The focus on creating layered, complex characters takes it from excellent to truly sublime, namely when it comes to the main twins: Beverly and Elliot Mantle (both played by Rachel Weisz). It’d be tempting to describe their dynamic as an evil twin situation, an angel and devil on the shoulder, although that would be not only reductive but inaccurate. Each twin has their own specific flaws and desires. While, yes, Elliot is, on the surface, the more compromised one, she’s also shown to be better at bedside manner at times — and more honest. Beverly is more grounded and seems to be more altruistic, but make no mistake — she has secrets and moments of moral questionability, too. One thing is for certain: Though they’re codependent (to a dangerous fault, as you’ll see time and time again), they’re distinct. A lot of that can be attributed to the sharp writing, but it simply doesn’t work without a star who’s capable of playing both parts with enough nuance that they each feel fleshed out. Thankfully, Weisz is more than up to the task, completely transforming herself, and her physicality is particularly notable. Beverly is all tense muscles, with the straight-backed posture of a ballerina, while Elliot has an alluring, almost animalistic quality about her. She doesn’t just eat — she devours. She doesn’t just crawl across the counter — she slinks. She doesn’t just yell — she primal screams. Weisz plays brilliantly off herself; it’s always apparent which twin is in the frame, whether it’s Elliot or Beverly or Elliot impersonating Beverly.

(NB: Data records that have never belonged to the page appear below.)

(** The pointer's part: a mouse report of zeros, then a touch report. *)
Lemma wp_release_pointer (g : bool -> bool -> bool) (s : st) (Q : bool -> st -> Prop) :
  pointer_queue s.1 = empty_queue -> buttons s.1 = 0 -> wheel s.1 = 0 -> pan s.1 = 0 ->
  (absolute_report_length s.1 <= 8)%nat ->
  (forall ok s', appended PointerQueue s s' (release_wire s.1).2 -> keyboard_queue s'.1 = keyboard_queue s.1 ->
     modifiers s'.1 = modifiers s.1 -> usages s'.1 = usages s.1 -> buttons s'.1 = buttons s.1 -> Q ok s') ->
  wp (bind (get mouse_path) (fun path =>
      bind (queue_report interrupts PointerQueue path [0; 0; 0; 0] false 0) (fun m =>
      bind (send_absolute interrupts false) (fun a => ret (g m a))))) Q s.
Proof.
  intros Hq Hb Hw Hp Hl HQ. apply wp_bind, wp_get, wp_bind.
  apply wp_queue_room; [by apply ready_empty|simpl; lia| |].
  { simpl. rewrite Hq. simpl. unfold HID_REPORT_QUEUE_CAPACITY. lia. }
  intros ok1 s1 Hap1 Happ1. apply wp_bind. unfold send_absolute.
  apply wp_bind, wp_get, wp_bind, wp_get. cbn [andb]. apply wp_bind, wp_ret, wp_bind, wp_get, wp_bind.
  pose proof (f_equal fst Hap1) as Hin. pose proof (f_equal snd Hap1) as Hk1. simpl in Hk1.
  injection Hin as Em Eu _ _ Ex Ey Eb Ew Ep Elen Ek Emo Et.
  assert (Erep : absolute_report s1.1 = take (absolute_report_length s.1)
    ([0] ++ write_touch_position (last_x s.1) (last_y s.1) ++ [0; 0])).
  { unfold absolute_report. rewrite Elen, Eb, Hb, Ex, Ey, Ew, Ep, Hw, Hp.
    by destruct (_ =? 7)%nat. }
  rewrite Erep.
  apply wp_queue_room.
  - destruct Happ1 as (? & _ & _ & ? & ?). split_and!; done.
  - rewrite length_take. lia.
  - eapply (contents_room PointerQueue s s1); [simpl; by rewrite Hq|exact Happ1|].
    simpl. unfold HID_REPORT_QUEUE_CAPACITY. lia.
  - intros ok2 s2 Hap2 Happ2. pose proof (f_equal fst Hap2) as Hin2.
    pose proof (f_equal snd Hap2) as Hk2. simpl in Hk2.
    injection Hin2 as Em2 Eu2 _ _ _ _ Eb2 _ _ _ _ _ _.
    apply wp_bind, wp_modify, wp_ret, wp_ret. apply HQ; simpl; [|congruence..].
    pose proof (appended_trans _ _ _ _ _ _ Happ1 Happ2) as Happ.
    unfold path_endpoint in *. rewrite Ek, Emo, Et in Happ. exact Happ.
Qed.

(** [hid_release_all] drops whatever was pending and replaces it by the
    all-released reports alone: a keyboard report of zeros, a mouse report of
    zeros and a touch report at the last position with no button and no
    wheel.  However the kernel answers, those three, and nothing else, are
    what was written during the call or is still pending, and the agent's own
    state holds no key and no button. *)
Theorem release_all_exact s :
  (absolute_report_length s.1 <= 8)%nat ->
  let '(_, s') := hid_release_all interrupts s in
  exists sent_k sent_p,
    map wire (sent_k ++ contents (keyboard_queue s'.1)) = (release_wire s.1).1 /\
    map wire (sent_p ++ contents (pointer_queue s'.1)) = (release_wire s.1).2 /\
    log s' = log s ++ map report_bytes (sent_k ++ sent_p) /\
    modifiers s'.1 = 0 /\ (forall u, usages s'.1 u = false) /\ buttons s'.1 = 0 /\
    (forall id, queue_ok (get_queue id s'.1) /\ no_paste (get_queue id s'.1)).
Proof.
  intros Hlen.
  assert (H : wp (hid_release_all interrupts) (fun _ s' => exists sent_k sent_p,
    map wire (sent_k ++ contents (keyboard_queue s'.1)) = (release_wire s.1).1 /\
    map wire (sent_p ++ contents (pointer_queue s'.1)) = (release_wire s.1).2 /\
    log s' = log s ++ map report_bytes (sent_k ++ sent_p) /\
    modifiers s'.1 = 0 /\ (forall u, usages s'.1 u = false) /\ buttons s'.1 = 0 /\
    (forall id, queue_ok (get_queue id s'.1) /\ no_paste (get_queue id s'.1))) s).
  { unfold hid_release_all, hid_synchronize, reset_keyboard_state.
    apply wp_bind, wp_modify, wp_bind, wp_bind, wp_modify, wp_bind, wp_modify, wp_bind, wp_modify.
    match goal with |- wp _ _ (?h, _) => remember h as h1 eqn:Eh end.
    assert (F : keyboard_queue h1 = empty_queue /\ pointer_queue h1 = empty_queue /\
      keyboard_paste_codepoint h1 = 0 /\ modifiers h1 = 0 /\ (forall u, usages h1 u = false) /\
      buttons h1 = 0 /\ wheel h1 = 0 /\ pan h1 = 0 /\
      absolute_report_length h1 = absolute_report_length s.1 /\ release_wire h1 = release_wire s.1)
      by (rewrite Eh; split_and!; reflexivity).
    clear Eh. destruct F as (F1 & F2 & F3 & F4 & F5 & F6 & F7 & F8 & F9 & F10).
    cbn [snd] in *. apply wp_bind.
    apply wp_release_keyboard; [done..|]. intros ok1 s2 (k & K1 & K2 & K3 & K4) Hin Hpq.
    cbn [fst] in *. injection Hin as Em Eu _ _ Ex Ey Eb Ew Ep Elen Ek Emo Et.
    apply (wp_release_pointer (fun m a => ok1 && m && a)); [congruence..|rewrite Elen, F9; exact Hlen|].
    intros ok2 s3 (p & P1 & P2 & P3 & P4) Hk3 Em3 Eu3 Eb3. apply wp_ret. exists k, p.
    cbn [get_queue fst] in K1, P1. rewrite F1 in K1. rewrite Hpq, F2 in P1. rewrite contents_empty in K1, P1.
    assert (Er : release_wire s2.1 = release_wire h1).
    { unfold release_wire, path_endpoint. by rewrite Ek, Emo, Et, Elen, Ex, Ey. }
    rewrite Er in P1. rewrite <- F10. split_and!.
    - rewrite Hk3, <- K1. done.
    - rewrite <- P1. done.
    - rewrite P2, K2, map_app, <- app_assoc. done.
    - congruence.
    - intros u. rewrite Eu3, Eu. apply F5.
    - congruence.
    - intros []; cbn [get_queue]; [rewrite Hk3|]; done. }
  unfold wp in H. by destruct (hid_release_all interrupts s).
Qed.
End Pointer.

(** ** Typed text, report by report *)

(** The keys a text stands for; [None] where a character has none and is pasted. *)
Definition sequence_keys (s : option string) : option (list HidTextKey) :=
  match s with Some s => mapM ascii_to_hid (c_string s) | None => None end.

Definition codepoint_keys (codepoint : Z) : option (list HidTextKey) :=
  match (if codepoint <=? 0x7f then ascii_to_hid (u8 codepoint) else None) with
  | Some key => Some [key]
  | None =>
      match codepoint_to_hangul_sequences codepoint with
      | Some (lead, vowel, trail) =>
          match sequence_keys lead, sequence_keys vowel, sequence_keys trail with
          | Some l, Some v, Some t => Some (l ++ v ++ t)
          | _, _, _ => None
          end
      | None => sequence_keys (hangul_jamo_sequence codepoint)
      end
  end.

Fixpoint text_keys (fuel : nat) (text : bytes) (offset : nat) : option (list HidTextKey) :=
  if (offset <? length text)%nat then
    match fuel with
    | O => None
    | S fuel =>
        match utf8_decode text offset with
        | Some (codepoint, offset') =>
            if types_directly codepoint then
              match codepoint_keys codepoint, text_keys fuel text offset' with
              | Some l, Some l' => Some (l ++ l')
              | _, _ => None
              end
            else None
        | None => None
        end
    end
  else Some [].

(** Every key goes down, with its modifier, and up again. *)
Definition press (h : HidState) (key : HidTextKey) : HidState :=
  set_usage (set_modifiers h (Z.lor (modifiers h) (modifier key))) (usage key) true.

Definition tap_reports (h : HidState) (keys : list HidTextKey) : list (Z * bytes) :=
  flat_map (fun key => [(1, keyboard_report (press h key)); (1, keyboard_report h)]) keys.

Definition released_keys (h : HidState) : HidState := set_modifiers (set_usages h (fun _ => false)) 0.

(** A shortcut is tapped on the held keys; a text is typed on a released keyboard. *)
Definition typed_reports (h : HidState) (text : bytes) : option (list (Z * bytes)) :=
  match shortcut_key h text with
  | Some key => Some (tap_reports h [key])
  | None =>
      match text_keys (length text) text 0 with
      | Some keys => Some ((1, replicate 8 0) :: tap_reports (released_keys h) keys)
      | None => None
      end
  end.

Section Typed.
Context {W : Type} {os : HidOS W}.
Variable interrupts : nat.

Local Abbreviation st := (HidState * (W * list bytes))%type.

Lemma tap_reports_ext (h h' : HidState) keys :
  modifiers h' = modifiers h -> (forall u, usages h' u = usages h u) ->
  tap_reports h' keys = tap_reports h keys.
Proof.
  intros Em Eu. unfold tap_reports. apply flat_map_ext. intros key.
  rewrite (keyboard_report_ext h h') by done. rewrite (keyboard_report_ext (press h key) (press h' key)); [done| |].
  - cbn. by rewrite Em.
  - intros u. cbn. by rewrite Eu.
Qed.

Lemma tap_reports_app h l l' : tap_reports h (l ++ l') = tap_reports h l ++ tap_reports h l'.
Proof. apply flat_map_app. Qed.

(** A successful send queues the report of the current keys. *)
Lemma wp_send_typed (s : st) (Q : bool -> st -> Prop) :
  ready KeyboardQueue s ->
  (forall s', same_keys s s' -> ready KeyboardQueue s' ->
     appended KeyboardQueue s s' [(1, keyboard_report s.1)] -> Q true s') ->
  (forall s', Q false s') ->
  wp (send_keyboard interrupts) Q s.
Proof.
  intros Hr HQ HF. unfold send_keyboard.
  apply wp_bind, wp_get, wp_bind, wp_get, wp_bind, wp_get, wp_bind.
  apply wp_queue_plain; [done|by rewrite keyboard_report_length|..].
  - intros ok s1 Hap _ Happ. apply wp_bind, wp_modify, wp_ret. rewrite keyboard_endpoint in Happ.
    pose proof (f_equal fst Hap : inputs s1.1 = inputs s.1) as Ei. apply HQ.
    + by apply inputs_same_keys.
    + destruct Happ as (? & _ & _ & Hq & Hp). split_and!; [done..|]. intros _.
      destruct Hr as (_ & _ & Hk). cbn. rewrite <- (Hk eq_refl).
      exact (f_equal i_paste Ei).
    + exact Happ.
  - intros s1 _. apply wp_bind, wp_modify, wp_ret. apply HF.
Qed.

(** A program that taps exactly [keys] when it succeeds. *)
Definition taps (keys : list HidTextKey) (m : M (W := W * list bytes) bool) : Prop :=
  forall s, ready KeyboardQueue s -> wp m (fun ok s' => ok = true ->
    same_keys s s' /\ ready KeyboardQueue s' /\ appended KeyboardQueue s s' (tap_reports s.1 keys)) s.

Lemma appended_nil (s : st) : ready KeyboardQueue s -> appended KeyboardQueue s s [].
Proof. intros (Hq & Hp & _). exists []. by rewrite !app_nil_r. Qed.

Lemma taps_nil : taps [] (ret true).
Proof. intros s Hs. apply wp_ret. intros _. split_and!; [done..|]. by apply appended_nil. Qed.

Lemma taps_then l l' (m : M bool) (k : bool -> M bool) :
  taps l m -> taps l' (k true) -> k false = ret false -> taps (l ++ l') (bind m k).
Proof.
  intros Hm Hk Hf s Hs. apply wp_bind. eapply wp_mono; [by apply Hm|]. intros ok s1 H1.
  destruct ok; [|by rewrite Hf]. destruct (H1 eq_refl) as (K1 & R1 & A1).
  eapply wp_mono; [by apply Hk|]. intros ok s2 H2 Hok. destruct (H2 Hok) as (K2 & R2 & A2).
  split_and!; [by eapply same_keys_trans|done|]. rewrite tap_reports_app.
  eapply appended_trans; [exact A1|]. destruct K1 as (Em & Eu & _).
  by rewrite (tap_reports_ext s.1 s1.1) in A2.
Qed.

Lemma taps_key key : taps [key] (tap_text_key interrupts key).
Proof.
  intros s Hs. unfold tap_text_key. apply wp_bind, wp_get, wp_bind, wp_get, wp_bind, wp_modify.
  fold (press s.1 key). apply wp_bind, wp_send_typed; [exact Hs| |done].
  intros s1 K1 R1 A1. cbn [negb]. apply wp_bind, wp_modify.
  set (h2 := set_usage _ _ _). apply wp_bind, wp_send_typed; [exact R1| |done].
  intros s2 K2 R2 A2. cbn [negb]. apply wp_ret. intros _.
  assert (K : same_keys s (h2, s1.2)).
  { destruct K1 as (Em & Eu & Ed). split_and!; cbn in *; [done| |done]. intros u. rewrite Eu.
    destruct (Z.eqb_spec u (usage key)) as [->|]; done. }
  split_and!; [by eapply same_keys_trans|done|].
  pose proof (appended_trans _ _ _ _ _ _ A1 A2) as A. cbn [fst app] in A.
  destruct K as (Em & Eu & _). by rewrite (keyboard_report_ext s.1 h2) in A.
Qed.

Lemma taps_sequence l keys : mapM ascii_to_hid l = Some keys -> taps keys (type_ascii_sequence interrupts l).
Proof.
  revert keys. induction l as [|c l IH]; intros keys E; cbn [type_ascii_sequence].
  - injection E as <-. apply taps_nil.
  - cbn in E. destruct (ascii_to_hid c) as [key|]; [|done]. cbn in E.
    destruct (mapM ascii_to_hid l) as [rest|]; [|done]. injection E as <-.
    apply (taps_then [key] rest); [apply taps_key|by apply IH|done].
Qed.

The show transforms into a stylish nightmare, grounded in the real, physical as well as subconscious messiness at the intersection of science and motherhood and sisterhood and technology and money and morality, whenever the Mantles are alone (separately or together). Yet “Dead Ringers” is smartest, and often devilishly funny, in its many table-side conversations in Rebecca’s rarefied world. Whether they’re set at a trendy Manhattan restaurant or the dining room of a Southern mansion, these scenes plausibly give voice to all sides of debates at the cutting edge of maternal medicine. Too rich or high on their own delusions to bite their tongues, the Parkers (pharmaceutical billionaires) and their friends say all the quiet parts aloud about abortion rights, experimentation without patient consent, and unequal access to quality care. The outrageous dinner sequence also gives us a peek inside the morally questionable world of ‘Big Pharma’ and how easily the devastating effects of America’s opioid epidemic is justified in the name of profit.
While not for the faint of heart, overall, this is an extraordinary series, one that—like Lady Macbeth and too few examples of streaming-era horror TV—locates subtlety, humour, beauty, and the contradictions of womanhood in the most operatically unhinged of stories. Birch fleshes out “Dead Ringers” by widening its thematic scope and injecting a brand of delivery-room realism that heightens its shock value. You’ll never look at a sonogram the same way again.